> **YOUR INSTRUCTIONS**: Beginning with the first line of the material, set down each line exactly as written, up to and including the line with "forall (get_traceable_fn : pyfun".

.....

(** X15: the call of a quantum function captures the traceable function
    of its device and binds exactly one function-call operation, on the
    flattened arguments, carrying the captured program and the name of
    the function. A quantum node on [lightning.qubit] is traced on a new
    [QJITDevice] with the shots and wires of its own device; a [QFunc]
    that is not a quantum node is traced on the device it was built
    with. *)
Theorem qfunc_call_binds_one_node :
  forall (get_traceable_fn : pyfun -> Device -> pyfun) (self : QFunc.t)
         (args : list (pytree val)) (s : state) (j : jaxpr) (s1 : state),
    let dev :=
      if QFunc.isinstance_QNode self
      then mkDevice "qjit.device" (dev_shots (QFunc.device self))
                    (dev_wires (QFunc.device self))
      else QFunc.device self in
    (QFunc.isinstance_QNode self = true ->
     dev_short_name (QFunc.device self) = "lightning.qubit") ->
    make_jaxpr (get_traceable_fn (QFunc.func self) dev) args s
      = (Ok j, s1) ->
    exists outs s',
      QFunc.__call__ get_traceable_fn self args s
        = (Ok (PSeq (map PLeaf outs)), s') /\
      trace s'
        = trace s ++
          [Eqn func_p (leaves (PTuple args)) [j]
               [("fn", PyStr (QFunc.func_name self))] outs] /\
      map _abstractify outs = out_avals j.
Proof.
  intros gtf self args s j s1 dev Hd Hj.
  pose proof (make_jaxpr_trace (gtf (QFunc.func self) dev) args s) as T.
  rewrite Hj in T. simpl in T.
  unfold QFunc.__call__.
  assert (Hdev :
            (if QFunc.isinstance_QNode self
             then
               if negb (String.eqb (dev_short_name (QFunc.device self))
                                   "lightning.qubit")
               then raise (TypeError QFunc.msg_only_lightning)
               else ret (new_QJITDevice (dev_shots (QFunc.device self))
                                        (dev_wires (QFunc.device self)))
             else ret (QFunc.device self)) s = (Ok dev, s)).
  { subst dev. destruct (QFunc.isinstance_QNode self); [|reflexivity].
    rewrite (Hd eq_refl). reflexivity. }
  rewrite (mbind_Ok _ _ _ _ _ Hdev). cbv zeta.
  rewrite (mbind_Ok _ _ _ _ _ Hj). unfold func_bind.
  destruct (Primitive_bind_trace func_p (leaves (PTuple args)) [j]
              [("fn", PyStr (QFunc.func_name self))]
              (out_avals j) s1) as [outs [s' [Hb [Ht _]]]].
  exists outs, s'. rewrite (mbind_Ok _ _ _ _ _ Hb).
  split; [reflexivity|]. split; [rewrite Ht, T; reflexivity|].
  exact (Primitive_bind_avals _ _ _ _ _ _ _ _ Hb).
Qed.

.....

> **EXPECTED ANSWER**:
(** X15: the call of a quantum function captures the traceable function
    of its device and binds exactly one function-call operation, on the
    flattened arguments, carrying the captured program and the name of
    the function. A quantum node on [lightning.qubit] is traced on a new
    [QJITDevice] with the shots and wires of its own device; a [QFunc]
    that is not a quantum node is traced on the device it was built
    with. *)
Theorem qfunc_call_binds_one_node :
  forall (get_traceable_fn : pyfun -> Device -> pyfun) (self : QFunc.t)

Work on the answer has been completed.